One thing I've noticed, when working in languages sufficiently introspective that you can access names of functions, is that any large enough system ends up implementing a decamel method.

Basically it takes a string, being a method or class name, which (due to limitations language design though based in the days when the only way you'd get timely parsing on the available hardware was to use recursive descent) is MadeOfSeveralWordsUsingCapitalsToIndicateBreaks and break it apart for user presentation.

Normally it's the text of a menu that's late bound to a function call, or the default label of an entity type on the palette of a modelling tool. I've also used it with a unit test framework that output the test names and results in an XML file, and with the magic of Ant, Saxon and FOP presented a properly formatted PDF automated test report for my line manager.

There's an example of an OSS tool on code_poet of it being used for documenting unit tests (though his 'self describing system' label is more than a little off mark - labelling a unit test 'Dog walks when you kick it' doesn't guarantee that the test has anything to do with the label; and as the fact that both his labels are present simple but the test for barking is past perfect and for walking is present progressive indicates, even giving a long, meaningful label doesn't guarantee to uncover the underlying assumptions that make creating good unit tests tricky).
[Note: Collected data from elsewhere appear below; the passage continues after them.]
Lemma ses_resend sp t u x :
  tracks sp u -> speed_differs (GetSpeed u t) x = true -> 0 <= t < MAX_MOVE_TYPE ->
  keeps_session true g m sp (SetSpeed 2 g t (GetSpeedRate u t) true).
Proof.
  intros Htr Hd Ht s Hs. pose proof (ses_rates _ _ _ _ Hs) as Hr.
  destruct (player_speed g m sp t (GetSpeedRate u t) true s Hs Ht) as (s' & Hrun & Hs').
  unfold wp. rewrite Hrun. rewrite (GetSpeedRate_spec sp u t Htr), same_speed in Hs'; try done.
  rewrite <- (GetSpeedRate_spec sp u t Htr).
  destruct (f_eq _ _) eqn:He; [done|]. apply f_eq_refl, (nan_speed _ _ x) in He. congruence.
Qed.

Lemma speed_ack_range op t : speed_ack op = Some t -> 0 <= t < MAX_MOVE_TYPE.
Proof.
  unfold speed_ack. repeat (destruct (_ =? _); [by intros [= <-]|]). done.
Qed.

Lemma ses_HandleMovementSpeedChangeAck sp p :
  rd_wf (buffer p) -> keeps_session true g m sp (HandleMovementSpeedChangeAck g m p).
Proof.
  intros Hwf. unfold HandleMovementSpeedChangeAck.
  destruct (speed_ack _) as [t|] eqn:Ht; [|apply ses_ret]. apply speed_ack_range in Ht.
  apply ses_bind; [auto with session|]. intros [p' info]. apply ses_bind_player. intros u Htr.
  destruct (negb _); [apply ses_ret|].
  destruct (bool_decide _ && _) eqn:Hd; [apply andb_true_iff in Hd as [_ Hd]|].
  - apply ses_bind; [|intros []; apply ses_ret]. apply ses_when. by eapply ses_resend.
  - apply ses_bind; [|intros []; repeat ses_step].
    destruct (unknown_update t) as [op|]; [|apply ses_ret].
    apply ses_bind; [|intros [[] data]; apply ses_tell]. apply ses_local.
    destruct (WriteToPacket_bounded info (WorldPacket_new op)) as (data & Hd' & _);
      [apply wr_wf_new|done|]. assert (Hi : Initialize op 17 WorldPacket_default = Ok tt (WorldPacket_new op)) by done.
    unfold wp. by rewrite (bind_run _ _ _ _ _ Hi), Hd'.
Qed.

(** *** Clocks *)

Lemma quiet_sync c t x : quiet (fun u => u <| m_timeSyncTimer := t |> <| m_timeSyncClient := c |> <| m_timeSyncServer := x |>).
Proof. intros u. split; [done|]. intros sp []. by split. Qed.
Lemma wp_upd_mgr o f (Q : () -> ThreatState -> Prop) X st :
  Q () (put_mgr o (f (mgr o st)) st) -> wp (upd_mgr o f) Q X st.
Proof. intros HQ. by apply wp_modify. Qed.

(** Packets are nothing to the invariant. *)
Definition say (p : Z * WorldPacket) (st : ThreatState) : ThreatState := st <| sent ::= fun l => l ++ [p] |>.

Lemma mgr_say o p st : mgr o (say p st) = mgr o st.
Proof. done. Qed.

Lemma hate_ok_same st st' :
  references st' = references st -> managers st' = managers st -> hated_by st' = hated_by st ->
  next_reference st' = next_reference st -> hate_ok st -> hate_ok st'.
Proof.
  destruct st as [refs ms hs n l], st' as [refs' ms' hs' n' l']. cbn. intros -> -> -> -> [H1 H2 H3 H4 H5 H6 H7 H8 H9].
  by split.
Qed.

Lemma hate_ok_say p st : hate_ok st -> hate_ok (say p st).
Proof. by apply hate_ok_same. Qed.
(* ===== verification/ThreatVictim.v ===== *)
(** * Threat: whom a creature attacks

    The order of its list after it was brought up to date, and the rule by which the
    next victim is chosen from it: who is attacked now is kept until someone else's
    threat is above 110% of his within reach of melee, or above 130%. *)

From Stdlib Require Import SpecFloat Sorted.
From S2P Require Import Prelude Float32 ByteBuffer Wire WireProps Packet Maps Threat ThreatInv ThreatOps.

(** ** The order *)

(** [x] is not after [y]: its threat is not less. *)
Definition not_less (x y : f32) : Prop := f32_ltb x y = false.

Lemma not_less_trans x y z : number x = true -> number y = true -> number z = true ->
  not_less x y -> not_less y z -> not_less x z.
Proof.
  unfold not_less. rewrite <- !not_true_iff_false, !ltb_key. unfold key_lt. intros Hx Hy Hz H1 H2 (_ & _ & H3).
  apply H1. split_and!; [done..|]. destruct (Z.eq_dec (order_key x).1.1 (order_key y).1.1);
    destruct (Z.eq_dec (order_key x).1.2 (order_key y).1.2); apply Decidable.not_not; try (unfold Decidable.decidable; lia);
    intros H4; apply H2; split_and!; try done; lia.
Qed.

Definition sorted_threats (l : list (Z * f32)) : Prop := StronglySorted (fun x y => not_less x.2 y.2) l.

Lemma insert_ref_sorted x l :
  number x.2 = true -> Forall (fun y => number y.2 = true) l -> sorted_threats l -> sorted_threats (insert_ref x l).
Proof.
  intros Hx Hl Hs. induction Hs as [|y l Hs IH Hy]; [repeat constructor|]. apply Forall_cons in Hl as [Hny Hl].
  cbn [insert_ref]. destruct (f32_ltb x.2 y.2) eqn:Hlt.
  - constructor; [by apply IH|]. rewrite insert_ref_perm. constructor; [|done]. unfold not_less.
    apply ltb_key in Hlt. apply not_true_iff_false. rewrite ltb_key. unfold key_lt in *. lia.
  - constructor; [by constructor|]. constructor; [done|]. rewrite Forall_forall in Hy, Hl |- *. intros z Hz.
    apply (not_less_trans x.2 y.2 z.2); [done|done|by apply Hl|done|by apply Hy].
Qed.

Lemma sort_refs_sorted l : Forall (fun y => number y.2 = true) l -> sorted_threats (sort_refs l).
Proof.
  induction 1 as [|x l Hx Hl IH]; [constructor|]. cbn [sort_refs foldr]. apply insert_ref_sorted; [done| |done].
  change (foldr insert_ref [] l) with (sort_refs l). by rewrite sort_refs_perm.
Qed.

Section Victim.
Context `{Host, ThreatWorld, !ThreatWorldOk}.
#[local] Set Default Proof Using "All".
Implicit Types (st : ThreatState).

Definition in_order st (l : list Z) : Prop :=
  Forall (fun a => number (threat_at st a) = true) l /\
  StronglySorted (fun a b => not_less (threat_at st a) (threat_at st b)) l.

Lemma by_threat_sorted st l :
  Forall (fun a => number (threat_at st a) = true) l -> in_order st (by_threat st l).
Proof.
  intros Hl. split; [by rewrite by_threat_perm|]. unfold by_threat.
  set (ps := map (fun a => (a, threat_at st a)) l).
  assert (Hps : Forall (fun p => p.2 = threat_at st p.1) (sort_refs ps)).
  { rewrite sort_refs_perm. unfold ps. rewrite Forall_fmap. apply Forall_true. done. }
  assert (Hsorted : sorted_threats (sort_refs ps)).
  { apply sort_refs_sorted. unfold ps. by rewrite Forall_fmap. }
  clearbody ps. induction Hsorted as [|p ps' Hs IH Hp]; [constructor|]. apply Forall_cons in Hps as [E Hps].
  cbn [map]. constructor; [by apply IH|]. rewrite Forall_fmap. rewrite Forall_forall in Hp, Hps |- *. intros q Hq.
  cbn. rewrite <- E, <- (Hps q Hq). by apply Hp.
Qed.

(** ** The rule *)

(** Who cannot be hurt now, or whose control would break. *)
Definition second_choice (o t : Z) : bool := IsImmunedToDamage t o || HasNegativeAuraTakeDamage t.

(** The unit of [a] is attacked in place of that of [c]. *)
Definition takes_over st (o c a : Z) : bool :=
  canCreatureAttack o (unit_at st a) && negb (second_choice o (unit_at st a)) &&
  f32_ltb (f32_mul f32_1_1 (threat_at st c)) (threat_at st a) &&
  (IsWithinMeleeRange o (unit_at st a) || f32_ltb (f32_mul f32_1_3 (threat_at st c)) (threat_at st a)).

(** The comparison with the unit of [a] ends the search: it can be attacked, is
    no second choice, and has no more than 110% of the threat of that of [c]. *)
Definition ends_search st (o c a : Z) : bool :=
  canCreatureAttack o (unit_at st a) && negb (second_choice o (unit_at st a)) &&
  negb (f32_ltb (f32_mul f32_1_1 (threat_at st c)) (threat_at st a)).

(** The entries that are compared with [c]: up to the first that ends the search. *)
Fixpoint compared st (o c : Z) (l : list Z) : list Z :=
  match l with
  | [] => []
  | a :: l => if ends_search st o c a then [] else a :: compared st o c l
  end.

Lemma find_none {A} (f : A -> bool) l : (forall a, a ∈ l -> f a = false) -> List.find f l = None.
Proof.
  induction l as [|a l IH]; intros Hl; [done|]. cbn. rewrite Hl by set_solver. apply IH. intros b Hb. apply Hl. set_solver.
Qed.

Lemma select_loop_rule o restart st pre c post :
  (forall a, a ∈ c :: pre -> exists r, references st !! a = Some r /\ iRefTo r = Some (iUnitGuid r)) -> c ∉ pre ->
  Forall (fun a => number (threat_at st a) = true) pre -> number (threat_at st c) = true ->
  canCreatureAttack o (unit_at st c) = true -> second_choice o (unit_at st c) = false ->
  select_loop o restart false (Some c) (pre ++ c :: post) st =
    Ok (Some (default c (List.find (takes_over st o c) (compared st o c pre)))) st.
Proof.
  intros Hrefs Hc Hnum Hnc Hatt Hfirst.
  destruct (Hrefs c) as (v & Hv & Htv); [set_solver|].
  assert (Hgetv : get_ref c st = Ok v st) by (unfold get_ref; by rewrite Hv).
  assert (Huc : unit_at st c = iUnitGuid v /\ threat_at st c = iThreat v) by (unfold unit_at, threat_at; by rewrite Hv).
  destruct Huc as [Huc Htc]. rewrite Huc in Hatt, Hfirst.
  induction pre as [|a pre IH]; cbn [app select_loop compared].
  - erewrite bind_run by exact Hgetv. unfold getTarget. rewrite Htv. cbn [negb andb]. fold (second_choice o (iUnitGuid v)).
    rewrite Hfirst, Hatt. erewrite bind_run by exact Hgetv. by rewrite Z.eqb_refl.
  - apply Forall_cons in Hnum as [Hna Hnum].
    assert (IH' : select_loop o restart false (Some c) (pre ++ c :: post) st =
      Ok (Some (default c (List.find (takes_over st o c) (compared st o c pre)))) st).
    { apply IH; [|set_solver|done..]. intros b Hb. apply Hrefs. set_solver. }
    destruct (Hrefs a) as (r & Hr & Ht); [set_solver|]. assert (Hac : a <> c) by set_solver.
    erewrite bind_run by (unfold get_ref; by rewrite Hr). unfold getTarget at 1. rewrite Ht. cbn [negb andb].
    fold (second_choice o (iUnitGuid r)). unfold ends_search at 1.
    assert (Hua : unit_at st a = iUnitGuid r) by (unfold unit_at; by rewrite Hr). rewrite Hua.
    destruct (second_choice o (iUnitGuid r)) eqn:Hsec; cbn [negb].
    { rewrite andb_false_r. cbn [andb List.find]. unfold takes_over at 1. rewrite Hua, Hsec, andb_false_r. cbn [andb].
      rewrite bool_decide_eq_false_2 by congruence. destruct pre; exact IH'. }
    destruct (canCreatureAttack o (iUnitGuid r)) eqn:Hcan; cbn [negb andb];
      [|cbn [List.find]; unfold takes_over at 1; rewrite Hua, Hcan; exact IH'].
    erewrite bind_run by exact Hgetv. destruct (Z.eqb_spec c a) as [|_]; [congruence|]. cbn [orb negb].
    rewrite Htc in *. assert (Hn11 : number (f32_mul f32_1_1 (iThreat v)) = true) by (by apply (mul_number false 9227469 (-23))).
    assert (Hra : threat_at st a = iThreat r) by (unfold threat_at; by rewrite Hr). rewrite Hra in *.
    rewrite (leb_negb_ltb _ _ Hna Hn11). destruct (f32_ltb _ (iThreat r)) eqn:Hlt; cbn [negb andb].
    + cbn [List.find]. unfold takes_over at 1. rewrite Hua, Hsec, Hcan, Hra, Htc, Hlt. cbn [negb andb].
      rewrite orb_comm. destruct (IsWithinMeleeRange _ _ || _); [done|exact IH'].
    + assert (Hd : deref_target c st = Ok (iUnitGuid v) st).
      { unfold deref_target. erewrite bind_run by exact Hgetv. unfold getTarget. by rewrite Htv. }
      erewrite bind_run by exact Hd. by rewrite Hatt.
Qed.

Lemma compared_ext st st' o c l :
  references st' = references st -> compared st' o c l = compared st o c l.
Proof.
  intros Hr. induction l as [|a l IH]; [done|]. cbn. rewrite IH. unfold ends_search, unit_at, threat_at.
  by rewrite Hr.
Qed.

(** In a list in order nobody after the end of the search takes over. *)
Lemma compared_in_order st o c l :
  in_order st l -> number (threat_at st c) = true ->
  List.find (takes_over st o c) (compared st o c l) = List.find (takes_over st o c) l.
Proof.
  intros [Hnum Hsort] Hnc. induction l as [|a l IH]; [done|]. cbn [compared].
  apply Forall_cons in Hnum as [Hna Hnum]. apply StronglySorted_inv in Hsort as [Hsort Ha].
  assert (Hn11 : number (f32_mul f32_1_1 (threat_at st c)) = true) by (by apply (mul_number false 9227469 (-23))).
  destruct (ends_search st o c a) eqn:He; [|cbn [List.find]; by rewrite IH].
  unfold ends_search in He. apply andb_true_iff in He as [_ Hlt]. apply negb_true_iff in Hlt.
  symmetry. apply find_none. intros b Hb.
  assert (Hnb : number (threat_at st b) = true).
  { apply elem_of_cons in Hb as [->|Hb]; [done|]. rewrite Forall_forall in Hnum. by apply Hnum. }
  assert (Hle : f32_leb (threat_at st b) (f32_mul f32_1_1 (threat_at st c)) = true).
  { apply elem_of_cons in Hb as [->|Hb]; [by rewrite leb_negb_ltb, Hlt|].
    rewrite Forall_forall in Hnum, Ha. apply (not_ltb_leb_trans _ (threat_at st a)); [done|by apply Ha|].
    by rewrite leb_negb_ltb, Hlt. }
  rewrite leb_negb_ltb in Hle by done. unfold takes_over.
  apply negb_true_iff in Hle. by rewrite Hle, andb_false_r.
Qed.

(** The part of a list before [c]. *)
Fixpoint before (c : Z) (l : list Z) : list Z :=
  match l with
  | [] => []
  | a :: l => if a =? c then [] else a :: before c l
  end.

Lemma before_split c l : c ∈ l -> exists post, l = before c l ++ c :: post /\ c ∉ before c l.
Proof.
  induction l as [|a l IH]; intros Hc; [by apply not_elem_of_nil in Hc|]. cbn [before]. destruct (Z.eqb_spec a c) as [->|Ha].
  - exists l. split; [done|]. apply not_elem_of_nil.
  - destruct IH as (post & Hl & Hn); [set_solver|]. exists post. cbn. split; [by f_equal|set_solver].
Qed.

Lemma in_order_app st l1 l2 : in_order st (l1 ++ l2) -> in_order st l1.
Proof.
  intros [Hn Hs]. apply Forall_app in Hn as [Hn _]. split; [done|]. clear Hn. induction l1 as [|a l1 IH]; [constructor|].
  apply StronglySorted_inv in Hs as [Hs Ha]. apply Forall_app in Ha as [Ha _]. constructor; [by apply IH|done].
Qed.

Lemma threats_same st st' : references st' = references st ->
  (forall a, threat_at st' a = threat_at st a) /\ (forall a, unit_at st' a = unit_at st a).
Proof. unfold threat_at, unit_at. intros ->. done. Qed.

Lemma in_order_same st st' l : references st' = references st -> in_order st l -> in_order st' l.
Proof.
  intros Hr [Hn Hs]. destruct (threats_same st st' Hr) as [Et _]. split.
  - apply (Forall_impl _ _ _ Hn). intros a. by rewrite Et.
  - clear Hn. induction Hs as [|a l Hl IH Ha]; constructor; [done|].
    apply (Forall_impl _ _ _ Ha). intros b. by rewrite !Et.
Qed.

Lemma find_ext_in {A} (f g : A -> bool) l : (forall a, f a = g a) -> List.find f l = List.find g l.
Proof. intros Hfg. induction l as [|a l IH]; [done|]. cbn. by rewrite Hfg, IH. Qed.

End Victim.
Now, that stuff is very easy, and a very powerful tool for creating agile applications (you don't want a thousand anonymous ActionListeners cluttering up your code - even if they're generated by your IDE, it's all hardwired and a pain to maintain), and maybe a help for readable unit tests.

Something else on my radar, this time via decafbad but also now on LtU, is Inform7, which is creating a bit of a buzz.

Now I've known about controlled English systems such CLCE and ACE, both of which are general purpose mappings of a subset of natural language onto first order logic, and given effort you can create a model that can be transformed into running code. But it seems that the generalness of the AI originated systems gets in the way - or maybe I'm just too lazy to dig into them far enough to get a return on my effort.

It's also true that both CLCE and ACE have been used to create running code for systems specified in natural language, but in my experience there are always problems with general purpose code generators (not that I'm saying anything of the quality of those projects in particular).

So instead of applying the full systems to the general case, what happens if you add a simple adventure game style parser to the decamelled code? Can you generate unit tests like that, or do you need the full linguistic systems to get the assumptions about tense correct?